The present invention relates to electron microscopy, and, more particularly, to a method and apparatus for a confocal scanning transmission electron microscope.
The imaging of samples with high resolution and in three dimensions is of critical importance for many fields, such as biology, materials science and semi-conductor development, among others. One of the major tools in modern biology research is the confocal laser microscope (M. Minsky, “Memoir on Inventing the Confocal Scanning Microscope”, Scanning (USA) 10, 128-138, 1988). The principles and elements of operation include a laser beam focused by an objective lens on a sample at a certain focal plane. The back-scattered light, often from fluorescent markers, is separated from the laser beam by a beam splitter and focused on a pinhole aperture, producing a strong signal in the detector. The key to its depth sensitivity is that light generated not at the focal place is out-of-focus on the pinhole and, consequently, produces much less signal in the detector. In other words, the principal light rays for the focal plane are towards the pinhole aperture and those focused above and below the focal plane are excluded, demonstrating the principle of depth sensitivity of the microscope. Thus, there is a strong difference in light intensity on the detector between light originating from the focal plane and light not originating from the focal plane. The beam is scanned in x and y direction in the focal plane to obtain an image from one plane, then the focus is changed to a new plane and again an image is recorded. This process is repeated, thereby stepping through a series of z values, thus obtaining a three dimensional (3D) image. The image is often deconvoluted with the point spread function (equal to the 3D probe shape) to obtain a sharp 3D image.
The main disadvantage of confocal laser microscopy is that the resolution is not better than a few hundreds of nanometers (nm), due to the wavelength of light. To obtain 3D images with a better resolution several other techniques exist, for example, nuclear magnetic resonance (NMR) spectroscopy, X-ray crystallography, atomic force microscopy (AFM), and electron tomography. But all techniques have their disadvantages. NMR has limited applicability and requires large quantities of a sample in solution, X-ray crystallography requires high-quality crystals with many repeating units of the object of interest, AFM is a surface technique only, electron tomography has many practical difficulties due the required tilt series and has limited resolution.
A few years ago it was proposed to build a confocal electron microscope by N. J. Zaluzec (U.S. Pat. No. 6,548,810), which included an electron source, a scan unit, a lens, a specimen, a second lens, a second scan unit, a pinhole aperture and a detector. The main difference between the Zaluzec '810 invention and the laser confocal microscope is that the detection is not through the objective lens, but that a second lens is employed to project the beam on the pinhole aperture. The reason for this is that the amount of back-scattered electrons with exactly the same energy as the beam is extremely low and, therefore, it is not feasible to use the reversed optical path. The use of a second lens and a second scan unit introduces a major problem, since the scan operation has to be aligned and synchronized between two units with nanometer precision, which is practically almost impossible due to external mechanical vibrations, electromagnetic field, temperature fluctuations, and drift and hysteresis of the microscope.

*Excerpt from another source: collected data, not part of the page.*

(* ===== verification/Prelude.v ===== *)
(** * TrigerOS: a verification library for the kernel under [src/src]

    TrigerOS is a small x86-64 kernel in C.  GRUB loads it with a Multiboot2
    memory map and an initial archive; it takes over the page frames, builds
    page tables and a heap, hardens itself (W^X, NX, guard page, physical
    KASLR), starts a preemptive scheduler with mailboxes and mutexes, and runs
    a shell, a RAM file system and ring-3 ELF programs that enter the kernel
    through [int 0x80].  This library models those parts in Gallina, function
    by function, and proves what makes them correct.

    ** Files

    - [Prelude] (this file): machine integers ([u8] ... [u64] wrap, [s32] and
      [s64] read two's complement), loops ([for_range], [find_range],
      [page_loop]) with their induction rules, counting, byte memories, the
      reflexive-transitive closure [star] of step relations, the allocator
      interface [SmallHeap] with its laws, tactics and the hint database
      [trig].
    - [Fifo]: bounded queues as a type class with laws, ring arithmetic, and
      what every client of the class gets (conservation and order).
    - [TipcCore] ([tipc_core.h]): message ring and wait queues, instances of
      [BoundedFifo].
    - [TtaskCore] ([ttask_core.h]) and [Ttask] ([ttask.c], the switch in
      [boot/task_switch.asm]): the task table, round-robin pick by priority,
      ticks, yield, block, wake, exit, creation, and the initial stacks.  A
      suspended task keeps the local variables of the function it was
      suspended in, because the code reads them after the switch.
    - [Tipc] ([tipc.c]): blocking send, receive and mutex operations as passes
      of their retry loops over the scheduler, and the step relation that
      interleaves tasks at every preemption point.
    - [Tpmm] ([tpmm.c]): the frame bitmap, counters, the Multiboot2 scan,
      single and contiguous allocation, release.
    - [Tmalloc] ([tmalloc.c]): block headers in a word memory, free list,
      splitting, growth over an interface for frames and mappings.
    - [Tvmm] ([tvmm.c], [tvmm.h]): four-level page tables in a word memory,
      address spaces, mapping, unmapping, translation, [vmm_range_user].
    - [Tstring] ([tstring.c]): C strings and blocks in a byte memory, number
      formatting and [tsprintf].
    - [Telf] ([telf_core.h], [telf.c]): the ELF64 parser, with reads outside
      the blob visible, and the loader over [Tvmm] and [Tpmm].
    - [Tsec] ([tsec_core.h], [tsec.c]): window page tables, guard page,
      relocation of image and tables, control registers, scrubbing.
    - [Keyboard] ([keyboard.c]): the scan-code state machine and the key ring,
      with interrupts between the steps of the reader.
    - [Vga] ([vga.c]): display memory and cursor.
    - [Tfs] ([tfs.c]) and [TfsSpec]: the RAM file system, and its tree
      invariant and properties.
    - [Tsh] ([tsh.c]): environment table, history, history expansion and the
      tokenizer of the shell.
    - [Printf]: the formatting loop that the serial port and the console share,
      over a record of device operations; [Serial] ([serial.c]): the polled
      transmitter, [serial_printf] and [tlog].
    - [Gdt] ([gdt.c], [tss.c], [boot/gdt.asm]): the descriptor table as bytes and
      the segment loads of the processor.
    - [Idt] ([idt.c], [timer.c]): gates, dispatch of interrupts, exceptions, and
      the tick counter, on a [machine] of scheduler, keyboard and devices.
    - [Tsys] ([tsys.c]): the system-call handler on top of the machine, the page
      tables, the IPC objects and user memory.
    - [Ttarfs] ([ttarfs.c]): the initial archive, its parser, the search for the
      module and the mapping window; [Tprocfs] ([tprocfs.c], [tsysfs.c]): the
      generated files.
    - [Tline] ([ternel.c]): prompt, line editor and redrawing.
    - [Ternel] ([ternel.c]): the state of the whole kernel, commands as programs
      of a state and error monad over it (their outcomes: done, out of fuel, a
      fault, a halted machine), [tprintf], every shell command, program launch
      and the dispatch of a line; the rules for reasoning about commands.
    - [IpcDemo], [MutexDemo]: the tasks of the two demonstrations as step
      relations over the scheduler and [Tipc]; [Demos]: the commands that start
      them and report.
    - [Shell]: the key loop of [ternel_main] with history and execution;
      [ShellSpec]: what commands do, in terms of the file system; [Launch]: what
      starting a program does, in terms of page tables and the task table;
      [Typing]: what a typed line does, from the keyboard ring to the call of the
      command's function; [Session]: typed lines that compose.
    - [Startup] ([keyboard.c], [ternel.c]): the start of the interrupt sources
      against the answers of the keyboard controller, the uptime message and
      the counting task.
    - [Boot] ([ternel.c]): the boot sequence of [ternel_main] as one program over
      the state of the shell and the processor's tables, with its messages and
      its banner, and one turn of the main loop.
    - [Kush] ([user/kush.c], [user/syscall.h]): the ring-3 shell and the wrappers
      of the system calls; [Programs] ([user/hello.S], [user/spinner.S],
      [user/kush_start.S]): the programs in assembly, instruction by instruction.
    - [Smoke] ([tests/*_smoke.c]): the conditions that the repository's host
      tests check, evaluated on the model.

    Each file keeps the names of the source.  A C structure or group of static
    variables is a [Record]; a function is a [Definition] or [Fixpoint] from
    its arguments and the state to its result and the new state; output
    parameters and errors are part of the result.  Pointers are [Z], and [0]
    is null.

    ** What the theorems show

    - Queues and IPC: the mailbox ring is a FIFO; under every interleaving of
      senders, receivers, ticks and blocking, what was sent is what was
      received followed by what is queued; no wake-up is lost; the recursive
      mutex excludes.
    - Scheduling: the pick is the first READY task of highest priority in
      round-robin order; the task table stays consistent; equal priorities
      wait a bounded number of yields; the initial stack is what the switch
      and [iretq] consume.
    - Memory: frames are taken and released exactly, the boot scan frees
      exactly the available memory outside the kernel; heap blocks never
      overlap; mapping changes one translation and nothing else; the pointer
      check for system calls accepts exactly mapped user ranges; a new address
      space shares the kernel half.
    - Programs and hardening: accepted ELF plans are sound and encode back;
      the loader makes a program see its bytes and zeroes; after [sec_harden]
      only text is executable and nothing is writable and executable; KASLR
      moves the kernel without changing a translation; scrubbing clears
      exactly the free memory.
    - Strings: comparison, bounded copies, overlapping moves, digits and the
      formatter agree with their mathematical definitions and stay inside
      their buffers.
    - Console and keyboard: the screen is the window of the last 25 lines of a
      document; the driver refines a decoder with a queue of 255 keys; what is
      typed is read.
    - File system: creating makes a path lead to the new node and keeps the
      others; writing replaces one content; removal frees exactly a subtree;
      the nodes form a tree and every block is accounted for.  Unpacking an
      archive installs its members and ends; generated texts fit their reader.
    - Commands: the line editor is an editor on texts; typing a line calls the
      function of its first word on the words of the line; typing [write] and then
      [cat] at the prompt shows the words again; a program reported as running is a task whose
      address space holds its segments and stack; both demonstrations reach
      their reports under every interleaving.
    - Boot: as written, [ternel_main] ends in the fault of [gdt_init]; the steps
      after it end at the prompt where the theorems on sessions start, with the
      messages, the environment, the file system, the scheduler, the timer and
      the page tables that the other theorems describe.
    - The ring-3 shell answers every line of a session as a function on texts
      says, and what it prints passes through wrapper and handler to the screen; the
      programs in assembly ask for exactly the lines they are written to print.
    - Shell: the environment is a map with a capacity; the history keeps the
      last 32 commands and expands them; tokenizing splits a line into words,
      and a quoted line gives its words back.
    - Interrupts and system calls: the tick counter is exact up to preempted
      tasks; a fault in a program kills only that task; no register contents of
      a system call can make the kernel fault or write outside the caller's
      buffer as long as [CR4.SMAP] is clear; messages arrive with their true
      sender.  Three theorems are about defects: the descriptor table faults
      when it is loaded, [sleep] can spin forever with interrupts off, and with
      [CR4.SMAP] set the handler faults on every buffer.
    - Serial output: [tlog] sends exactly the text of its format.

    ** Bounds and fuel

    Loops of the code that walk memory until a condition take fuel, and [None]
    means that it ran out.  Every theorem about such a function either proves
    that it returns [Some] with the fuel in the definition, or takes the fuel
    as a parameter above an explicit bound: the length of a string plus one
    (the commands use 4096, and their lines have at most 127 characters), the
    number of keys of a session, the number of pages of a range plus two, the number of nodes of the file
    system, the length of a path.  Where the code itself can loop (a
    Multiboot2 tag of size 0), the model runs out of any fuel as well, and the
    theorems state the condition on the input that excludes it.  Integers are
    wrapped wherever the C types wrap; several theorems are about inputs that
    make them wrap.

    ** Not modelled

    - The boot assembly and the register saving of the interrupt stubs; devices
      are logs of what is written to their ports, with the values they return
      as parameters.
    - Compiler and hardware: the TLB, caches, and memory ordering.  Code runs
      on one processor; interrupts occur between the steps that the step
      relations make explicit. *)
From stdpp Require Import prelude gmap list numbers.
From Stdlib Require Import ZArith Lia ZifyBool Btauto.
#[local] Open Scope Z_scope.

A partial solution to this problem was found at Oak Ridge National Laboratory, avoiding the pinhole and using an aberration corrected (P. D. Nellist, et al., “Direct Sub-angstrom Imaging of a Crystal Lattice”, Science 305, 1741, 2004) scanning transmission electron microscope (STEM). The use of an aberration corrected STEM provided a sufficiently large beam opening angle to provide depth sensitivity, thus optaining the electron optical variant of the wide field microscope. The depth sensitivity with aberration corrected STEM was demonstrated by locating hafnium atoms in a Si/SiO2/HfO2 advanced device structure with a vertical resolution of approximately 7 nm (K. van Benthem, et al., “Three-Dimensional Imaging of Individual Hafnium Atoms Inside a Semiconductor Device”, Applied Physics Letters 87, 034104-1, 2005). Data on biological samples, i.e., conventional thin sections (osmium stained and epoxy embedded) of mammalian cells, showed a depth resolution of 50 nm (N. de Jonge, et al., “3-Dimensional Aberration Corrected Scanning Transmission Electron Microscopy for Biology”, in “Nanotechnology in Biology and Medicine”, ed. Vo-Dinh, T., 2007 (CRC Press), pp 13.1-13.27). The disadvantage of this method is that the image in one z-plane is mixed with a strong out-of-focus signal from the adjacent planes.
What is needed in the art is a method and an apparatus for a high-resolution three dimensional electron microscope.